→ **Exercise**
Where the records below show a line containing "Lemma rd_be32_in p", start copying; end with the line containing "unfold status_ok. destruct", and copy it too.

[Dataset entries]
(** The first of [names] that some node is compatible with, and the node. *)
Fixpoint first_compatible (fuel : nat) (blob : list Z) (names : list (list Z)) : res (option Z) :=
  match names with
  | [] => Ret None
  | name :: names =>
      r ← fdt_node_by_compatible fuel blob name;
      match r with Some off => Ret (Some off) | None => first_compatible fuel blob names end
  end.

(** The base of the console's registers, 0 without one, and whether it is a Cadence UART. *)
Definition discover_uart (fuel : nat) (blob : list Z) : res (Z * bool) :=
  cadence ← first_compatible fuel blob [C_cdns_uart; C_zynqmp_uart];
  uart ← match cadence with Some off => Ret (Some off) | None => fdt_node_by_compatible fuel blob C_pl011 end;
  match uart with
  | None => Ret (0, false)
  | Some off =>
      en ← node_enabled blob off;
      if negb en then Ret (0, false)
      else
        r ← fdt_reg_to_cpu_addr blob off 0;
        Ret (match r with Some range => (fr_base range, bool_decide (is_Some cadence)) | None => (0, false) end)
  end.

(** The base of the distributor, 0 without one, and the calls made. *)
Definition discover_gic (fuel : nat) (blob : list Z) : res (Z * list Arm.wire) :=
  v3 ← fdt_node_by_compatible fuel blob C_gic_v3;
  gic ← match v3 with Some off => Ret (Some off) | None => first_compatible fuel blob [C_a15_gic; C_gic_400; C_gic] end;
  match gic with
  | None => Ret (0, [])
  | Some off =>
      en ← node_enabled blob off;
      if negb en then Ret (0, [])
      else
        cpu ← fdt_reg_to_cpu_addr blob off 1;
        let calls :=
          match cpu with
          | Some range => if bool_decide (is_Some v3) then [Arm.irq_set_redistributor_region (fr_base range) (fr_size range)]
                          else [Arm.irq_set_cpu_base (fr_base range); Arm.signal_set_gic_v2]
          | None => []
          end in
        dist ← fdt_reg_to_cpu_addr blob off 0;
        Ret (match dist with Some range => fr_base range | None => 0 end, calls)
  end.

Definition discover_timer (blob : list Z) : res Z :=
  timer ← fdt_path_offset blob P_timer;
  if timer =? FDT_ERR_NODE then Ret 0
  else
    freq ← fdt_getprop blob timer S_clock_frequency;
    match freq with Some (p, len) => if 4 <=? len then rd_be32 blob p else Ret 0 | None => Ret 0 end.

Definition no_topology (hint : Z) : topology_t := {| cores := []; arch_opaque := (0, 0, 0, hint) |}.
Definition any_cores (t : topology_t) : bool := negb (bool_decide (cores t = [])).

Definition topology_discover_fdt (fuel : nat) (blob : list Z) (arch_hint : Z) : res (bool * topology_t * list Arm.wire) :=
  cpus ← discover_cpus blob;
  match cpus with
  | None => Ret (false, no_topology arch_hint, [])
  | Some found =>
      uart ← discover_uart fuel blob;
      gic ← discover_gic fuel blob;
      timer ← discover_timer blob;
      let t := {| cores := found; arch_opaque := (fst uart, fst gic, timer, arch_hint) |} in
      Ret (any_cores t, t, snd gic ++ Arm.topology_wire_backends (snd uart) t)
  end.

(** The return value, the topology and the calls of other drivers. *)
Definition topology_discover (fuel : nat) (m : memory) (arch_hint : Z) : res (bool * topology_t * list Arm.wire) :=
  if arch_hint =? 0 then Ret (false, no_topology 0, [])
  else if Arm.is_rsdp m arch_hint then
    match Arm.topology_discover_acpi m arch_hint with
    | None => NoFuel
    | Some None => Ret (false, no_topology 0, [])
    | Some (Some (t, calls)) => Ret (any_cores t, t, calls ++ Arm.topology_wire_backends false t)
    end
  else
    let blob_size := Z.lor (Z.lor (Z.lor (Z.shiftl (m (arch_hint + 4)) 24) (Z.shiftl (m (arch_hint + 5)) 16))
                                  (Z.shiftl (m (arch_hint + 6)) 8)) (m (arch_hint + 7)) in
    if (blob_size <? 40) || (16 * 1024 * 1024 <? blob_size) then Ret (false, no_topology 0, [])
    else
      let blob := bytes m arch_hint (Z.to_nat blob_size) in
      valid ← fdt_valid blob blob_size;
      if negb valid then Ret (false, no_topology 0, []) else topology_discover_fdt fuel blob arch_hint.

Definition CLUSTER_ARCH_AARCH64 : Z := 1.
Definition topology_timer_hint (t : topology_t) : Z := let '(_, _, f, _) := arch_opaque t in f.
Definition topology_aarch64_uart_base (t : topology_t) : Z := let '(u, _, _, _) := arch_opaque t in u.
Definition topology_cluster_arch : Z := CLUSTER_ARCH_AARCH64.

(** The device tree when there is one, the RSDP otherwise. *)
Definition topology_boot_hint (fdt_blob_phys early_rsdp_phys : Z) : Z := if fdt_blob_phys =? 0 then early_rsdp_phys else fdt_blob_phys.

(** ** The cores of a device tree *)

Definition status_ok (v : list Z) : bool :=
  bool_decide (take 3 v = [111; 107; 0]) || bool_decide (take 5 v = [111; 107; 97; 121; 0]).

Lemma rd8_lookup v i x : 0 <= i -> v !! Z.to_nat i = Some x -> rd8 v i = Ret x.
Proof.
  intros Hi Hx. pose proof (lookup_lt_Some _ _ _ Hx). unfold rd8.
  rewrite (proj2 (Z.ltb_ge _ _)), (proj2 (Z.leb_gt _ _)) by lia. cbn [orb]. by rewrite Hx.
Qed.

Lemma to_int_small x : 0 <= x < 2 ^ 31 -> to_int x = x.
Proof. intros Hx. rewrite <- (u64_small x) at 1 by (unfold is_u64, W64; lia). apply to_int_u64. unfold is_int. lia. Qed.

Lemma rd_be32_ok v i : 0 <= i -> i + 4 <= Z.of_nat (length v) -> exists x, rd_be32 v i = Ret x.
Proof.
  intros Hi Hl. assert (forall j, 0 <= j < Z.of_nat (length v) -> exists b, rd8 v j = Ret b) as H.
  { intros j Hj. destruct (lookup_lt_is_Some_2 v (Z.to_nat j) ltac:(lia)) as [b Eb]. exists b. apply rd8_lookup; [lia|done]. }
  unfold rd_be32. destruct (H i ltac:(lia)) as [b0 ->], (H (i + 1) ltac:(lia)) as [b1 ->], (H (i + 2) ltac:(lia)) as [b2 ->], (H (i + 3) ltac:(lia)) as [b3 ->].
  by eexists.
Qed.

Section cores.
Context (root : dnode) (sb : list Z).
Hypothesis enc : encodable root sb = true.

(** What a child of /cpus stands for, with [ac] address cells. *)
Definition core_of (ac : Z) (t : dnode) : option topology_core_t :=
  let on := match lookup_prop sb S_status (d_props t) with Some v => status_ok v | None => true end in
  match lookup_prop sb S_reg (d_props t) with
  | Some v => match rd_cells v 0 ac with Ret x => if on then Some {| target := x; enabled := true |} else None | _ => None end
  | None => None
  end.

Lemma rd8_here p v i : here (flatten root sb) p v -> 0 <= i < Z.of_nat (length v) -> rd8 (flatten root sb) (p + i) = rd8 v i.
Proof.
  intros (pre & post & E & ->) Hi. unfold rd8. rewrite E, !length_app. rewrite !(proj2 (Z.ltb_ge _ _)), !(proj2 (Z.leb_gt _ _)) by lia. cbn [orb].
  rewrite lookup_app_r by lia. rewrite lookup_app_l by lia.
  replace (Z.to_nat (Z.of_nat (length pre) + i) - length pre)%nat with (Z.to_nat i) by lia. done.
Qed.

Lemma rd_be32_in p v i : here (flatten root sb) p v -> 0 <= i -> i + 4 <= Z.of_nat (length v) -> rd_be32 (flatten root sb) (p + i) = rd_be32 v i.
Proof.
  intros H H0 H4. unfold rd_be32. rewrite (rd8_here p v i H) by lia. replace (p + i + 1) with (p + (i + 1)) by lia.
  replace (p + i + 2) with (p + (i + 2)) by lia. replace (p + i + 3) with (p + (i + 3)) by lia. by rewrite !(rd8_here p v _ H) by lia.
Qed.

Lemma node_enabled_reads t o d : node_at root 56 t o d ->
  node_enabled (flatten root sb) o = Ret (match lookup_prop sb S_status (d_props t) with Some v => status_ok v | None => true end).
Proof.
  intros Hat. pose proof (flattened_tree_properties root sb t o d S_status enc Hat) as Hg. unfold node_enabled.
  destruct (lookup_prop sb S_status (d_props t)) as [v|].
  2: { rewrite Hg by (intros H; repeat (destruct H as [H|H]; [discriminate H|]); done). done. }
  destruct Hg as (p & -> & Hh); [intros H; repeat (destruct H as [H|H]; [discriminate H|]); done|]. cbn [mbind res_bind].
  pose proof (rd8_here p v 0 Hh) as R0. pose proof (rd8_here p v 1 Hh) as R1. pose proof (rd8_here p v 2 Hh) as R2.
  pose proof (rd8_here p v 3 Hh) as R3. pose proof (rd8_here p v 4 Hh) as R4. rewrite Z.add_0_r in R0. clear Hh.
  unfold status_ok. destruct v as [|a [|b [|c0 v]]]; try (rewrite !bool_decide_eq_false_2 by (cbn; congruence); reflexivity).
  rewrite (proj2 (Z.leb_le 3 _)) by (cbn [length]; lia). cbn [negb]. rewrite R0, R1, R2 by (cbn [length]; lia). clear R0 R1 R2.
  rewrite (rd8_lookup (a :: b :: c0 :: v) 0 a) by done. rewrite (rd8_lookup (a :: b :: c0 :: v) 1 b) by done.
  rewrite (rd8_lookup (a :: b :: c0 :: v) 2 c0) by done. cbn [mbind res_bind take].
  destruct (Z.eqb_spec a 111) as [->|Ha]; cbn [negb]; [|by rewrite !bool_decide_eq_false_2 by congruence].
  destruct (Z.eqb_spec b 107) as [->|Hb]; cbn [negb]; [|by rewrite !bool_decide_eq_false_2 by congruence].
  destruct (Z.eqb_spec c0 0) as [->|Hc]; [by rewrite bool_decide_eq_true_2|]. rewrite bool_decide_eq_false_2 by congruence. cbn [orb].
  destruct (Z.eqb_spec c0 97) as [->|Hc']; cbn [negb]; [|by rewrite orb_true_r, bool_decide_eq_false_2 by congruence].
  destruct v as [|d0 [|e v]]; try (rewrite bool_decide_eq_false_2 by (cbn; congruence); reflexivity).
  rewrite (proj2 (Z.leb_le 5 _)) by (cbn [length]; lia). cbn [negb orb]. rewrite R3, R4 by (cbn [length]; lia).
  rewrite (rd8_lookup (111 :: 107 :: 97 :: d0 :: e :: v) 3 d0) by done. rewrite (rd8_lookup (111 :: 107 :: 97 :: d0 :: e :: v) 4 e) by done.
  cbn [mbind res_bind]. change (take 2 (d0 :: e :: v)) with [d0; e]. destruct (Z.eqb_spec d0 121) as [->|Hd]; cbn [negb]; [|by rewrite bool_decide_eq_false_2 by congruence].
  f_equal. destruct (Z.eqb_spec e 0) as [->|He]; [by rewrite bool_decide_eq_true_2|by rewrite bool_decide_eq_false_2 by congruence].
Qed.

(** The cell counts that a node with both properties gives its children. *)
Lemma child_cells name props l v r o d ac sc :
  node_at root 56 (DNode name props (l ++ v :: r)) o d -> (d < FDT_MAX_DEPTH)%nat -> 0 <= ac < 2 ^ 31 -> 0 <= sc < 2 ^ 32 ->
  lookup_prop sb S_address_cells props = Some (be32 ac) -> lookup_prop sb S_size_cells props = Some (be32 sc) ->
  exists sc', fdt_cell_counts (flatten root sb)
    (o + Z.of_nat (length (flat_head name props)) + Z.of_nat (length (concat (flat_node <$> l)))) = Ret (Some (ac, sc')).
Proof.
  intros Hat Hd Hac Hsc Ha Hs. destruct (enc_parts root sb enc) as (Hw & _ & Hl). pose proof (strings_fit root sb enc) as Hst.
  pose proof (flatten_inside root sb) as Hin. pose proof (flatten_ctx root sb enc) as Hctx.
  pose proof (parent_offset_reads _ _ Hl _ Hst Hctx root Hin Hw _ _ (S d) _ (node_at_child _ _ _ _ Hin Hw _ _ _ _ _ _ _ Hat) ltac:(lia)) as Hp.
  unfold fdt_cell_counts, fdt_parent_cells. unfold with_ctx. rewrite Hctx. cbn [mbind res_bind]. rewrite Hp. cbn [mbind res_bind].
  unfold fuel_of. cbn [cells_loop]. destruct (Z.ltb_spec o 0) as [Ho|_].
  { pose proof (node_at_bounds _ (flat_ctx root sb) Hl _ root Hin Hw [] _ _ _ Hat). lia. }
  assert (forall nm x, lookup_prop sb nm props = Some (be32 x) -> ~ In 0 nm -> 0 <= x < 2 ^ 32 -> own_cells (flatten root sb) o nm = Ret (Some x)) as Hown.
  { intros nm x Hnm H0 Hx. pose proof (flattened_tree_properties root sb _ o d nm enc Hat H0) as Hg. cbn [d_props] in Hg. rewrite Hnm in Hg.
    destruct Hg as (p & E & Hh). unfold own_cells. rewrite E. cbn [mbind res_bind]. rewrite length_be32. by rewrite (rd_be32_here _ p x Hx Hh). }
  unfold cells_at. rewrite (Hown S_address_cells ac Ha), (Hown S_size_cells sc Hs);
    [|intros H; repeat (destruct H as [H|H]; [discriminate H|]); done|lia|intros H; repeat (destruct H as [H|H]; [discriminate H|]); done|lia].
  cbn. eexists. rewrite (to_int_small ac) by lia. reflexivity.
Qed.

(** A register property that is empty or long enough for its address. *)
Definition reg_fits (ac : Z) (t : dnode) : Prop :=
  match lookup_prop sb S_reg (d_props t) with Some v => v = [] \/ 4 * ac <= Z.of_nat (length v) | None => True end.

→ **Written response**
Lemma rd_be32_in p v i : here (flatten root sb) p v -> 0 <= i -> i + 4 <= Z.of_nat (length v) -> rd_be32 (flatten root sb) (p + i) = rd_be32 v i.
Proof.
  intros H H0 H4. unfold rd_be32. rewrite (rd8_here p v i H) by lia. replace (p + i + 1) with (p + (i + 1)) by lia.
  replace (p + i + 2) with (p + (i + 2)) by lia. replace (p + i + 3) with (p + (i + 3)) by lia. by rewrite !(rd8_here p v _ H) by lia.
Qed.

Lemma node_enabled_reads t o d : node_at root 56 t o d ->
  node_enabled (flatten root sb) o = Ret (match lookup_prop sb S_status (d_props t) with Some v => status_ok v | None => true end).
Proof.
  intros Hat. pose proof (flattened_tree_properties root sb t o d S_status enc Hat) as Hg. unfold node_enabled.
  destruct (lookup_prop sb S_status (d_props t)) as [v|].
  2: { rewrite Hg by (intros H; repeat (destruct H as [H|H]; [discriminate H|]); done). done. }
  destruct Hg as (p & -> & Hh); [intros H; repeat (destruct H as [H|H]; [discriminate H|]); done|]. cbn [mbind res_bind].
  pose proof (rd8_here p v 0 Hh) as R0. pose proof (rd8_here p v 1 Hh) as R1. pose proof (rd8_here p v 2 Hh) as R2.
  pose proof (rd8_here p v 3 Hh) as R3. pose proof (rd8_here p v 4 Hh) as R4. rewrite Z.add_0_r in R0. clear Hh.
  unfold status_ok. destruct v as [|a [|b [|c0 v]]]; try (rewrite !bool_decide_eq_false_2 by (cbn; congruence); reflexivity).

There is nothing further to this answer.